=== Begin Enclosure ===

(** * HetznerAi: traffic monitor, threshold staging and server lifecycle

    A shallow embedding of [src/main.py] (class [HetznerAutomation]) and the
    properties of its threshold-tracking and lifecycle code.

    Modelling choices, all taken from the source:
    - [self.notified_thresholds] is a Python dict from server name to the
      last threshold notified; it is a [gmap string Q] here.  A missing key
      is read with [.get(key, 0)], i.e. with default [0].
    - Percentages (usage and thresholds) are Python numbers.  They are
      rationals [Q] here; comparisons are the exact ones ([Qle_bool]), the
      rounding of floating point division is not modelled.
    - The cloud provider (hcloud), the Telegram bot, the clock and the
      logger are the outside world.  Every call to them is appended to a
      chronological [trace]; whether a call raises is decided by an oracle
      [fails] that sees the whole history and the call, so failures may
      depend on anything that happened before.
    - Python exceptions are an explicit [Raised] outcome; [try ... except]
      is [try_except].  A method without [return] returns [PyNone]. *)

From Stdlib Require Import ZArith QArith Lqa List Sorted Ascii String.
From stdpp Require Import gmap strings list fin_maps sorting.

Local Open Scope string_scope.
Local Open Scope list_scope.

(** ** Data model *)

(** The attributes of an hcloud server object that the program reads. *)
Record Server : Type := mkServer {
  name : string;
  status : string;
  server_type : string;            (* server.server_type.name *)
  image : string;                  (* server.image.name *)
  location : string;               (* server.datacenter.location.name *)
  ssh_keys : list string;          (* [key.name for key in server.ssh_keys] *)
  primary_disk_size : option Z;    (* None: the attribute is None *)
  ipv4 : string                    (* server.public_net.ipv4.ip *)
}.

(** The [server_config] dict built by [rebuild_server] and passed,
    field by field, to [hcloud.servers.create]. *)
Record ServerConfig : Type := mkServerConfig {
  sc_name : string;
  sc_server_type : string;
  sc_image : string;
  sc_location : string;
  sc_ssh_keys : list string
}.

(** The keys of [config.json] read by the modelled methods. *)
Record Config : Type := mkConfig {
  notification_thresholds : list Q;
  traffic_limit_percent : Q;
  cloudflare_enable : bool;
  cloudflare_subdomain : string;   (* cf_config.get('subdomain', '') *)
  cloudflare_domain : string
}.

(** The dict returned by [get_traffic_usage]. *)
Record TrafficInfo : Type := mkTrafficInfo {
  total : Z;
  used : Z;
  remaining : Z
}.

(** Values returned by the methods: Python's [None], booleans and
    integers. *)
Inductive py_value : Type :=
| PyNone
| PyBool (b : bool)
| PyInt (n : Z).

(** Python truthiness, as tested by [if self.delete_server(...)]. *)
Definition truthy (v : py_value) : bool :=
  match v with
  | PyNone => false
  | PyBool b => b
  | PyInt n => negb (n =? 0)%Z
  end.

(** Telegram messages sent with [send_telegram_message]; the constructor
    stands for the text template, its arguments for the interpolated
    values (the time of day is not modelled). *)
Inductive Message : Type :=
| TrafficWarning (server : string) (usage_percent : Q) (server_status : string)
| TrafficExceeded (server : string) (usage_percent : Q)
| ShutdownDone (server : string).
(** Apart from a message, the timeout and the passing of time, an event
    in a page that has its frame changes none of these. *)
Lemma step_same_manager (st : State) (ev : Event) :
  iframe st <> None ->
  match ev with
  | Message _ | TimerFires | Elapse _ => True
  | _ => same_manager st (step st ev)
  end.
Proof.
  intros Hf. destruct (iframe st) as [f |] eqn:Hi; [| done].
  destruct ev as [| type content | | d | | ms | k]; cbn [step]; try exact I.
  - rewrite (init_again st f Hi). apply same_manager_refl.
  - unfold startOCR. rewrite (init_again st f Hi). unfold same_manager. fields.
    tauto.
  - unfold isWebOcrReady.
    pose proof (sendMessage_same_manager "isWebOcrReady" None st) as H.
    destruct (sendMessage "isWebOcrReady" None st).
    unfold same_manager in *. fields. exact H.
  - apply resume_same_manager.
Qed.

Lemma settlement_cons (now due : Z) (ev : Event) (tr : list Event) :
  settlement now due (ev :: tr)
  = match settlement now due [ev] with
    | Fulfilled b => Fulfilled b
    | Pending => settlement (clock_after now ev) due tr
    end.
Proof. destruct ev; cbn; repeat case_match; reflexivity. Qed.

=== End Enclosure ===

Could you reproduce all of the entries above exactly?

(** * HetznerAi: traffic monitor, threshold staging and server lifecycle

    A shallow embedding of [src/main.py] (class [HetznerAutomation]) and the
    properties of its threshold-tracking and lifecycle code.

    Modelling choices, all taken from the source:
    - [self.notified_thresholds] is a Python dict from server name to the
      last threshold notified; it is a [gmap string Q] here.  A missing key
      is read with [.get(key, 0)], i.e. with default [0].
    - Percentages (usage and thresholds) are Python numbers.  They are
      rationals [Q] here; comparisons are the exact ones ([Qle_bool]), the
      rounding of floating point division is not modelled.
    - The cloud provider (hcloud), the Telegram bot, the clock and the
      logger are the outside world.  Every call to them is appended to a
      chronological [trace]; whether a call raises is decided by an oracle
      [fails] that sees the whole history and the call, so failures may
      depend on anything that happened before.
    - Python exceptions are an explicit [Raised] outcome; [try ... except]
      is [try_except].  A method without [return] returns [PyNone]. *)

From Stdlib Require Import ZArith QArith Lqa List Sorted Ascii String.
From stdpp Require Import gmap strings list fin_maps sorting.

Local Open Scope string_scope.
Local Open Scope list_scope.

(** ** Data model *)

(** The attributes of an hcloud server object that the program reads. *)
Record Server : Type := mkServer {
  name : string;
  status : string;
  server_type : string;            (* server.server_type.name *)
  image : string;                  (* server.image.name *)
  location : string;               (* server.datacenter.location.name *)
  ssh_keys : list string;          (* [key.name for key in server.ssh_keys] *)
  primary_disk_size : option Z;    (* None: the attribute is None *)
  ipv4 : string                    (* server.public_net.ipv4.ip *)
}.

(** The [server_config] dict built by [rebuild_server] and passed,
    field by field, to [hcloud.servers.create]. *)
Record ServerConfig : Type := mkServerConfig {
  sc_name : string;
  sc_server_type : string;
  sc_image : string;
  sc_location : string;
  sc_ssh_keys : list string
}.

(** The keys of [config.json] read by the modelled methods. *)
Record Config : Type := mkConfig {
  notification_thresholds : list Q;
  traffic_limit_percent : Q;
  cloudflare_enable : bool;
  cloudflare_subdomain : string;   (* cf_config.get('subdomain', '') *)
  cloudflare_domain : string
}.

(** The dict returned by [get_traffic_usage]. *)
Record TrafficInfo : Type := mkTrafficInfo {
  total : Z;
  used : Z;
  remaining : Z
}.

(** Values returned by the methods: Python's [None], booleans and
    integers. *)
Inductive py_value : Type :=
| PyNone
| PyBool (b : bool)
| PyInt (n : Z).

(** Python truthiness, as tested by [if self.delete_server(...)]. *)
Definition truthy (v : py_value) : bool :=
  match v with
  | PyNone => false
  | PyBool b => b
  | PyInt n => negb (n =? 0)%Z
  end.

(** Telegram messages sent with [send_telegram_message]; the constructor
    stands for the text template, its arguments for the interpolated
    values (the time of day is not modelled). *)
Inductive Message : Type :=
| TrafficWarning (server : string) (usage_percent : Q) (server_status : string)
| TrafficExceeded (server : string) (usage_percent : Q)
| ShutdownDone (server : string).
(** Apart from a message, the timeout and the passing of time, an event
    in a page that has its frame changes none of these. *)
Lemma step_same_manager (st : State) (ev : Event) :
  iframe st <> None ->
  match ev with
  | Message _ | TimerFires | Elapse _ => True
  | _ => same_manager st (step st ev)
  end.
Proof.
  intros Hf. destruct (iframe st) as [f |] eqn:Hi; [| done].
  destruct ev as [| type content | | d | | ms | k]; cbn [step]; try exact I.
  - rewrite (init_again st f Hi). apply same_manager_refl.
  - unfold startOCR. rewrite (init_again st f Hi). unfold same_manager. fields.
    tauto.
  - unfold isWebOcrReady.
    pose proof (sendMessage_same_manager "isWebOcrReady" None st) as H.
    destruct (sendMessage "isWebOcrReady" None st).
    unfold same_manager in *. fields. exact H.
  - apply resume_same_manager.
Qed.

Lemma settlement_cons (now due : Z) (ev : Event) (tr : list Event) :
  settlement now due (ev :: tr)
  = match settlement now due [ev] with
    | Fulfilled b => Fulfilled b
    | Pending => settlement (clock_after now ev) due tr
    end.
Proof. destruct ev; cbn; repeat case_match; reflexivity. Qed.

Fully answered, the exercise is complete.